**Task prompt**
Give back an exact copy of the lines in the records below, from the line that has "intros g s e q' Hs Hpop He." through the line that has "assert (Hspc : (sim_ncars", and nothing besides.

Input data Block Start

Definition urlsplit_netloc (check_bracketed check_nfkc : string -> option exn)
    (url : string) : exc string :=
  let url := filter (fun c => is_unsafe_byte c = false)
                    (lstrip (list_ascii_of_string url)) in
  match strip_scheme url with
  | "/"%char :: "/"%char :: rest =>
      let netloc := take_netloc rest in
      let netloc_s := string_of_list_ascii netloc in
      if xorb (contains "["%char netloc) (contains "]"%char netloc)
      then Raise (Exn ValueError "Invalid IPv6 URL")
      else
        match (if contains "["%char netloc then check_bracketed netloc_s
               else None) with
        | Some e => Raise e
        | None =>
            if forallb (fun c => (code c <? 128)%nat) netloc then Ok netloc_s
            else match check_nfkc netloc_s with
                 | Some e => Raise e
                 | None => Ok netloc_s
                 end
        end
  | _ => Ok ""%string
  end.

End Urllib.

(** ** A concrete environment and worlds for examples *)
Module Scenario.

Definition page (status : Z) (title : string) (markdown html : string)
  : pydict :=
  [ ("markdown", PyStr markdown);
    ("html", PyStr html);
    ("metadata", PyDict [ ("title", PyStr title); ("status_code", PyInt status) ]) ]%string.

(** Firecrawl answers for three sites and fails for every other URL. *)
Definition firecrawl (t : nat) (api_key url : string) (formats : list string)
  : exc pydict :=
  if bool_decide (url = "https://acme.example.com/page"%string) then
    Ok (page 200 "Acme" "# Acme" "<h1>Acme</h1>")
  else if bool_decide (url = "https://globex.example.com/"%string) then
    Ok (page 200 "Globex" "# Globex" "")
  else if bool_decide (url = "https://initech.example.com/"%string) then
    Ok (page 503 "" "" "")
  else Raise (Exn (OtherError "BadRequestError") "Bad Request: invalid URL").

Definition env (key : option string) : Env := {|
  getenv name :=
    if bool_decide (name = "FIRECRAWL_API_KEY"%string) then key else None;
  firecrawl_new _ := None;
  firecrawl_scrape := firecrawl;
  urlparse_netloc := Urllib.urlsplit_netloc (fun _ => None) (fun _ => None);
  utcnow_isoformat t := ("2025-10-23T00:44:59.00000" +:+ pretty t)%string;
  open_for_write _ := None;
  py_repr _ := "<object>"%string;
  json_dumps _ _ := "<json>"%string
|}.

(** Nothing has been scraped yet. *)
Definition fresh : World := mkWorld DirAbsent ∅ 0 [].

Definition with_store (v : pyval) (fs : filesystem) : World :=
  mkWorld (DirPresent (StoreParsed v)) fs 0 [].

Definition acme_url : string := "https://acme.example.com/page".

(** Three providers; Firecrawl fails for the second one. *)
Definition batch : list (string * string) :=
  [ ("acme", acme_url);
    ("nowhere", "http://nowhere.example.com/x");
    ("globex", "https://globex.example.com/") ]%string.
(** The state after the first render: [useState(false)], [useRef(false)],
    [useRef(null)], [useRef('')]; the effect has run and returned at once. *)
Definition mount (p : page) : state :=
  {| isInspecting := false;
     wasPlayingRef := false;
     previousHighlightRef := None;
     previousStyleRef := [];
     replayIframe := p_iframe p;
     isPlaying := p_isPlaying p;
     engine := p_engine p;
     styleAttr := p_styleAttr p;
     bodyCursor := p_bodyCursor p;
     markup := p_markup p;
     listeners := map foreignListener (p_listeners p);
     effectCleanup := None;
     effectDep := false;
     depsChanged := false;
     nextRun := 0;
     calls := [] |}.

(** The states a component mounted in page [p] can be in between two
    inputs. *)
Inductive reachable (p : page) : state -> Prop :=
| reachable_mount : reachable p (mount p)
| reachable_step (i : input) (s : state) : reachable p s -> reachable p (step i s).

(** The listeners of one run of the effect, in the order it adds them. *)
Definition effectListeners (doc : document) (run : nat) : list listener :=
  [ {| l_target := IframeDocument doc; l_type := mouseover;
       l_callback := Closure HandleMouseOver doc run; l_capture := true |};
    {| l_target := IframeDocument doc; l_type := mouseout;
       l_callback := Closure HandleMouseOut doc run; l_capture := true |};
    {| l_target := IframeDocument doc; l_type := click;
       l_callback := Closure HandleClick doc run; l_capture := true |};
    {| l_target := IframeDocument doc; l_type := keydown;
       l_callback := Closure HandleKeyDown doc run; l_capture := true |};
    {| l_target := ParentDocument; l_type := keydown;
       l_callback := Closure HandleKeyDown doc run; l_capture := true |} ].

(** A listener whose callback is one of this component's closures. *)
Definition ownListener (l : listener) : bool :=
  match l_callback l with
  | Closure _ _ _ => true
  | Foreign _ => false
  end.

(** *** What the component renders *)

(** The [priority] prop of the button. *)
Inductive priority := primary | default.

Definition buttonPriority (s : state) : priority :=
  if isInspecting s then primary else default.

(** The [title] prop of the tooltip; [t] is the translation function of
    [sentry/locale]. *)
Definition tooltipTitle (t : jsstring -> jsstring) (s : state) : jsstring :=
  if isInspecting s
  then t (JS.lit "Click an element in the replay, or press Escape to cancel")
  else t (JS.lit "Inspect element and ask Seer").

(** *** The modal opened by [handleElementSelected] *)

(** A call made by the modal's [handleSubmit], as it acts here: the form
    event's [preventDefault], or the [onSubmit] prop that
    [handleElementSelected] passes, closed over its [html]. *)
Definition modalCall (html : jsstring) (c : ReplayInspectQueryModal.call)
    (s : state) : state :=
  match c with
  | ReplayInspectQueryModal.PreventDefault => s |> log PreventDefault
  | ReplayInspectQueryModal.OnSubmit query => s |> onSubmit html query
  end.

(** The form of the modal opened for [html] is submitted with [query] in
    its input. *)
Definition submitModal (html query : jsstring) (s : state) : state :=
  fold_left (fun s c => modalCall html c s)
    (ReplayInspectQueryModal.handleSubmit query) s.

End ReplayDOMInspectButton.

(** * Specification vocabulary *)

Module Spec.

(** [t] is [s] with leading and trailing white space removed: [s] is [t]
    between a run of white space at the start and one at the end, and [t]
    itself neither starts nor ends with white space. *)
Record trimmed_of (s t : jsstring) : Prop := {
  trimmed_split :
    exists pre post, s = pre ++ t ++ post
      /\ forallb JS.isWhiteSpace pre = true
      /\ forallb JS.isWhiteSpace post = true;
  trimmed_head : forall c r, t = c :: r -> JS.isWhiteSpace c = false;
  trimmed_last : forall r c, t = r ++ [c] -> JS.isWhiteSpace c = false
}.

(** [p] is exactly the first [n] code units of [s]. *)
Definition first_chars (n : Z) (s p : jsstring) : Prop :=
  JS.length p = n /\ exists rest, s = p ++ rest.

Import ReplayDOMInspectButton.

(** The listeners a stored cleanup stands for. *)
Definition attached (c : option (document * nat)) : list listener :=
  match c with
  | Some (doc, run) => effectListeners doc run
  | None => []
  end.
(** Resolving and polling leave the snapshot, the store and the file alone,
    and send no notification, whether they succeed or fail. *)
Lemma resolve_and_poll_frame up h s :
  let r := resolve_and_poll up h s in
  live_status (final r) = live_status s ∧
  watchlists (final r) = watchlists s ∧
  watchlist_file (final r) = watchlist_file s ∧
  notifications (emitted r) = [].
Proof.
  unfold resolve_and_poll. run.
  pose proof (get_user_ids_frame up h
                (elements (all_channels (watchlists s))) s) as Hu.
  cbv zeta in Hu.
  destruct (get_user_ids up h _ s) as [[m|e] s1 evs1]; cbn in Hu;
    destruct Hu as (Hls & Hw & Hf & Hn & _); run; [|done].
  pose proof (get_live_streams_frame up h ((map_to_list m).*2) s1) as Hl.
  destruct (get_live_streams up h _ s1) as [[ld|e] s2 evs2]; cbn in Hl;
    destruct Hl as [-> Hn2]; run; cbn;
    by rewrite ?app_nil_r, notifications_app, Hn, Hn2.
Qed.

(** The two ways in which the first half of a cycle fails. *)
Lemma resolve_and_poll_lookup_failure up h s e :
  let names := elements (all_channels (watchlists s)) in
  to_fetch_of s names ≠ [] →
  helix_users up h (to_fetch_of s names) = Failure e →
  result (resolve_and_poll up h s) = Raise e.
Proof.
  intros names Hne Hfail. unfold resolve_and_poll. run. fold names.
  rewrite (get_user_ids_failure _ _ _ _ e) by done. by run.
Qed.

Lemma resolve_and_poll_poll_failure up h s m e :
  let r := get_user_ids up h (elements (all_channels (watchlists s))) s in
  result r = Ok m →
  (map_to_list m).*2 ≠ [] →
  helix_streams up h ((map_to_list m).*2) = Failure e →
  result (resolve_and_poll up h s) = Raise e.
Proof.
  intros r Hres Hne Hfail. unfold resolve_and_poll. run. fold r.
  destruct r as [o s1 evs1]. cbn in Hres. subst o. run.
  rewrite (run_get_live_streams_failure _ _ _ e) by done. by run.
Qed.
(** * glyphDJ: the metadata encoding pipeline of [app.py]

    A shallow embedding of the text pipeline of [app.py] (CSV normaliser,
    radix-64 chunk encoder, ffmetadata escaper and document builder) and of
    the temporary-file discipline of the [/embed] handler, with the
    properties of the specification proved or refuted on it.

    Conventions.
    - A Python [str] is a list of Unicode code points ([N]).
    - A Python [bytes] is a list of [Byte.byte].
    - Code that can raise returns [option] (pure part) or runs in the
      state-and-exception monad [M] (handler part). *)

From Stdlib Require Import NArith ZArith List Strings.String Strings.Ascii Strings.Byte.
From Stdlib Require Import Lia Bool Arith.
From stdpp Require Import base decidable gmap sets.
Import ListNotations.
Local Open Scope N_scope.

(* ================================================================== *)
(** * Python values *)
(* ================================================================== *)

Abbreviation char := N (only parsing).
Abbreviation str := (list N) (only parsing).
Abbreviation bytes := (list byte) (only parsing).

(** A string literal of the development, as a Python [str]. *)
Definition py (s : string) : str := map N_of_ascii (list_ascii_of_string s).

(** A bytes literal given by its byte values; out-of-range values do not
    occur in the literals below. *)
Definition bytes_of (l : list N) : bytes :=
  map (fun n => match Byte.of_N n with Some b => b | None => x00 end) l.
Lemma renderParams_some (ctx : ExecutionContext) (ps : list string) :
  is_Some (renderParams ctx ps) <-> List.Forall (fun p => is_Some (hb_compile p)) ps.
Proof.
  induction ps as [|p ps IH]; simpl.
  - split; [constructor | intros _; eexists; reflexivity].
  - rewrite List.Forall_cons_iff, <- IH, <- (hb_render_some ctx p).
    destruct (hb_render ctx p), (renderParams ctx ps); simpl;
      split; intros H; try destruct H as [H1 H2]; try destruct H as [x Hx];
      try discriminate; try (split; eexists; reflexivity); try (eexists; reflexivity);
      try (destruct H1; discriminate); try (destruct H2; discriminate).
Qed.

(** A template naming a missing step renders its values as [""]. *)
Lemma unresolved_placeholder_is_empty :
  (exists ctx' step',
     completeViewStep ∅ (viewStep "v" "1" ["{{missing.value}}"]) web3_chain1 "100"
       = Returned ctx' step'
           [EvGetChainId; EvGetBlock "100";
            EvCall "0xA0b86991c6218b36c1d19D4a2e9Eb0cE3606eB48" "decimals()" [""] 100])
  /\ (exists ctx' step',
        completeMethodStep ∅ (methodStep "m" "1" ["{{missing.value}}"]) "0xsender"
          web3_chain1 None
          = Returned ctx' step'
              [EvGetChainId;
               EvSend "0xA0b86991c6218b36c1d19D4a2e9Eb0cE3606eB48" "transfer(address,uint256)"
                 [""] (mkOpts (Some "0xsender") (Some "0") None None)]).
Proof. vm_compute. split; do 2 eexists; reflexivity. Qed.

(** C9 (completeViewStep, completeMethodStep), as the code behaves: no
    template error exists.  A mustache whose step id is absent from the
    execution context, or whose field is not one of success, value and
    executing, renders as the empty string; whether the parameters render
    at all depends only on the templates, never on the context; and a View
    or Method action on the right chain whose parameters render goes on to
    the contract call or send with the rendered arguments. *)
Theorem unresolved_placeholder_interpolates_empty :
  (forall ctx id field, ctx !! id = None ->
     hb_render_path ctx [id] = "" /\ hb_render_path ctx [id; field] = "")
  /\ (forall ctx id r field, ctx !! id = Some r ->
        ~ In field ["success"; "value"; "executing"] -> hb_render_path ctx [id; field] = "")
  /\ (forall ctx ps, is_Some (renderParams ctx ps) <-> List.Forall (fun p => is_Some (hb_compile p)) ps)
  /\ (forall ctx step w blockNumber args,
        chainIDString w = view_chainID step ->
        renderParams (markInFlight ctx (stepID (view_base step))) (view_params step) = Some args ->
        exists ctx' step',
          completeViewStep ctx step w blockNumber
            = Returned ctx' step'
                [EvGetChainId; EvGetBlock blockNumber;
                 EvCall (view_to step) (view_methodABI step) args
                   (block_number (getBlock w blockNumber))])
  /\ (forall ctx step sender w userTxConfig args,
        chainIDString w = method_chainID step ->
        renderParams (markInFlight ctx (stepID (method_base step))) (method_params step) = Some args ->
        exists ctx' step' txConfig,
          completeMethodStep ctx step sender w userTxConfig
            = Returned ctx' step'
                [EvGetChainId; EvSend (method_to step) (method_methodABI step) args txConfig]).
Proof.
  split; [|split; [|split; [|split]]].
  - intros ctx id field Hn. simpl. rewrite Hn. split; reflexivity.
  - intros ctx id r field Hr Hf. simpl. rewrite Hr.
    destruct (String.eqb_spec field "success"); [subst; simpl in Hf; tauto|].
    destruct (String.eqb_spec field "value"); [subst; simpl in Hf; tauto|].
    destruct (String.eqb_spec field "executing"); [subst; simpl in Hf; tauto|].
    reflexivity.
  - intros ctx ps. apply renderParams_some.
  - intros ctx step w bn args Heq Hr. unfold completeViewStep.
    rewrite Heq, String.eqb_refl. simpl. rewrite Hr. do 2 eexists. reflexivity.
  - intros ctx step sender w o args Heq Hr. unfold completeMethodStep.
    rewrite Heq, String.eqb_refl. simpl. rewrite Hr. do 3 eexists. reflexivity.
Qed.

Lemma unresolved_placeholder_interpolates_empty_witness :
  hb_render_path ∅ ["missing"; "value"] = ""
  /\ hb_render_path (<["a" := mkResult (Some true) None (Some false)]> ∅) ["a"; "output"] = ""
  /\ (exists ctx' step',
        completeViewStep ∅ (viewStep "v" "1" ["{{missing.value}}"]) web3_chain1 "100"
          = Returned ctx' step'
              [EvGetChainId; EvGetBlock "100";
               EvCall "0xA0b86991c6218b36c1d19D4a2e9Eb0cE3606eB48" "decimals()" [""] 100])
  /\ (exists ctx' step' txConfig,
        completeMethodStep ∅ (methodStep "m" "1" ["{{missing.value}}"]) "0xsender"
          web3_chain1 None
          = Returned ctx' step'
              [EvGetChainId;
               EvSend "0xA0b86991c6218b36c1d19D4a2e9Eb0cE3606eB48" "transfer(address,uint256)"
                 [""] txConfig]).
Proof.
  split; [|split; [|split]].
  - apply (proj1 unresolved_placeholder_interpolates_empty ∅ "missing" "value").
    reflexivity.
  - apply (proj1 (proj2 unresolved_placeholder_interpolates_empty)
             _ "a" (mkResult (Some true) None (Some false)) "output").
    + vm_compute. reflexivity.
    + simpl. intros [H|[H|[H|H]]]; try discriminate H; exact H.
  - apply (proj1 (proj2 (proj2 (proj2 unresolved_placeholder_interpolates_empty))));
      vm_compute; reflexivity.
  - apply (proj2 (proj2 (proj2 (proj2 unresolved_placeholder_interpolates_empty))));
      vm_compute; reflexivity.
Defined.

(** ** C3: the execution context built from a checklist *)

Lemma ctx_fold_notin (f : Step -> StepResult) (L : list Step) (m : ExecutionContext) (k : string) :
  ~ In k (map sid L) ->
  fold_left (fun context step => js_set context (sid step) (f step)) L m !! k = m !! k.
Proof.
  revert m. induction L as [|s L IH]; intros m Hk; simpl in *; [reflexivity|].
  rewrite IH by tauto. unfold js_set.
  destruct (String.eqb (sid s) "__proto__"); [reflexivity|].
  apply lookup_insert_ne. intros Heq. apply Hk. left. exact Heq.
Qed.

Lemma ctx_fold_in (f : Step -> StepResult) (L : list Step) (m : ExecutionContext) (s : Step) :
  NoDup (map sid L) -> sid s <> "__proto__" -> In s L ->
  fold_left (fun context step => js_set context (sid step) (f step)) L m !! sid s = Some (f s).
Proof.
  revert m. induction L as [|t L IH]; intros m Hnd Hp Hs; simpl in *; [destruct Hs|].
  inversion Hnd as [|x l Hx Hnd']; subst.
  destruct Hs as [<-|Hs].
  - rewrite ctx_fold_notin by (intros H; apply Hx; apply list_elem_of_In; exact H).
    unfold js_set. apply String.eqb_neq in Hp. rewrite Hp. apply lookup_insert_eq.
  - apply IH; assumption.
Qed.

Lemma NoDup_map_filter {A B} (g : A -> B) (h : A -> bool) (l : list A) :
  NoDup (map g l) -> NoDup (map g (List.filter h l)).
Proof.
  induction l as [|a l IH]; simpl; intros Hnd; [exact Hnd|].
  inversion Hnd as [|x l' Hx Hnd']; subst.
  destruct (h a); simpl; [|apply IH, Hnd'].
  constructor; [|apply IH, Hnd'].
  intros Hin. apply Hx. apply list_elem_of_In in Hin. apply list_elem_of_In.
  apply in_map_iff in Hin as (b & <- & Hb). apply filter_In in Hb as [Hb _].
  apply in_map, Hb.
Qed.

(** Two complete steps sharing the id ["a"] leave a single entry, built from
    the later one: the earlier step's value ["1"] is not in the context. *)
Lemma generateExecutionContext_duplicate_ids :
  generateExecutionContext
    (mkList [manualStep "a" [] (Some (AStr "1")); manualStep "a" [] (Some (AStr "2"))]) !! "a"
  = Some (mkResult (Some true) (Some (AStr "2")) (Some false)).
Proof. vm_compute. reflexivity. Qed.
(** A pedestrian is spawned, or the quota is reached. *)
Lemma Run_step_ped_spawn : forall g s e q',
  Run_inv is_heap n s ->
  heappop (sim_queue s) = Ok (e, q') ->
  ev_type e = PedSpawn ->
  exists s', dispatch g e (popped_state e q' s) = (Ok tt, s') /\
             Run_mid is_heap n None s'.
Proof.
  intros g s e q' Hs Hpop He.
  destruct (popped_quiet_event is_heap HS n s e q' Hs Hpop) as (Hcore & Hsp);
    try (rewrite He; discriminate).
  set (s1 := popped_state e q' s) in *.
  assert (Hl : sim_log s1 = Some []) by reflexivity.
  assert (Hspc : (sim_ncars s1 < sim_maxn s1)%Z ->
                 spawn_pending CarSpawn (sim_queue s1)).
  { intro Hlt. destruct Hsp as [_ H2].
    apply (spawn_pending_tail CarSpawn e); [rewrite He; discriminate|auto]. }
  pose proof Hcore as (Hq & Hd & Hc & Hb & Htm & Hnd & Hbd & Hperm).
  destruct (sim_npeds s1 <? sim_maxn s1)%Z eqn:Hn.
  - destruct Hd as (Hvp & Hva & Hvb & Hlp & Hla).
    destruct Hb as (Hmax & Hnp & Hnc).
    pose proof (dispatch_PedSpawn_spawns g e s1 [] He Hn Hl Hvp Hlp) as Hspec.
    cbv zeta in Hspec. rewrite Hspec. clear Hspec.
    eexists. split; [reflexivity|].
    apply Z.ltb_lt in Hn.
    match goal with
    | |- context [heappush (heappush _ ?a) ?b] =>
        set (ea := a); set (eb := b)
    end.
    assert (Hq1 : is_heap (heappush (sim_queue s1) ea))
      by (apply (heap_push hq is_heap HS); exact Hq).
    assert (Hfresh : ~ In (sim_npeds s1 + 1)%Z
                       (map ped_id (walking s1 ++ waiting s1))).
    { intro Hin. apply in_map_iff in Hin. destruct Hin as (p & Ep & Hp).
      rewrite Forall_forall in Hbd. specialize (Hbd p Hp). lia. }
    apply Run_mid_intro; run_unfold; proj_simpl.
    + apply (heap_push hq is_heap HS). exact Hq1.
    + split; [apply uniform_valid; exact Hvp|]. tauto.
    + rewrite !(length_push is_heap HS) by assumption. unfold Counted in Hc. lia.
    + split; [exact Hmax|]. split; [lia|exact Hnc].
    + rewrite !(timers_push is_heap HS) by assumption. exact Htm.
    + split; [|split].
      * rewrite <- app_assoc. cbn [app]. rewrite map_app. cbn [map ped_id].
        eapply Permutation_NoDup; [apply Permutation_middle|].
        rewrite <- map_app. constructor; [exact Hfresh|exact Hnd].
      * rewrite <- app_assoc. cbn [app]. apply Forall_app.
        apply Forall_app in Hbd. destruct Hbd as [H1 H2]. split.
        -- eapply Forall_impl; [|exact H1]. cbn beta. intros p Hp. lia.
        -- constructor; [cbn [ped_id]; lia|].
           eapply Forall_impl; [|exact H2]. cbn beta. intros p Hp. lia.
      * eapply perm_trans; [apply (arrivals_push is_heap HS); exact Hq1|].
        eapply perm_trans;
          [apply Permutation_app_head; apply (arrivals_push is_heap HS); exact Hq|].
        cbn [arrival_of eb ea ev_type ev_id EventType_eqb app].
        rewrite map_app. cbn [map ped_id].
        eapply perm_trans; [|apply Permutation_cons_append].
        apply perm_skip. exact Hperm.
    + eexists. reflexivity.
    + exact Logic.I.
    + split; intro Hlt.
      * apply (spawn_pending_pushed is_heap HS _ eb). exact Hq1.
      * apply (spawn_pending_push is_heap HS); [exact Hq1|].
        apply (spawn_pending_push is_heap HS); [exact Hq|].
        apply Hspc. exact Hlt.
  - rewrite (dispatch_PedSpawn_full g e s1 He Hn).
    exists s1. split; [reflexivity|].
    apply Run_mid_intro; try assumption.
    + split; [exact Hnd|]. split; [exact Hbd|exact Hperm].
    + eexists. reflexivity.
    + exact Logic.I.
    + split; [|exact Hspc].
      intro Hlt. apply Z.ltb_ge in Hn. lia.
Qed.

Input data Block End

**Reply**
  intros g s e q' Hs Hpop He.
  destruct (popped_quiet_event is_heap HS n s e q' Hs Hpop) as (Hcore & Hsp);
    try (rewrite He; discriminate).
  set (s1 := popped_state e q' s) in *.
  assert (Hl : sim_log s1 = Some []) by reflexivity.
  assert (Hspc : (sim_ncars s1 < sim_maxn s1)%Z ->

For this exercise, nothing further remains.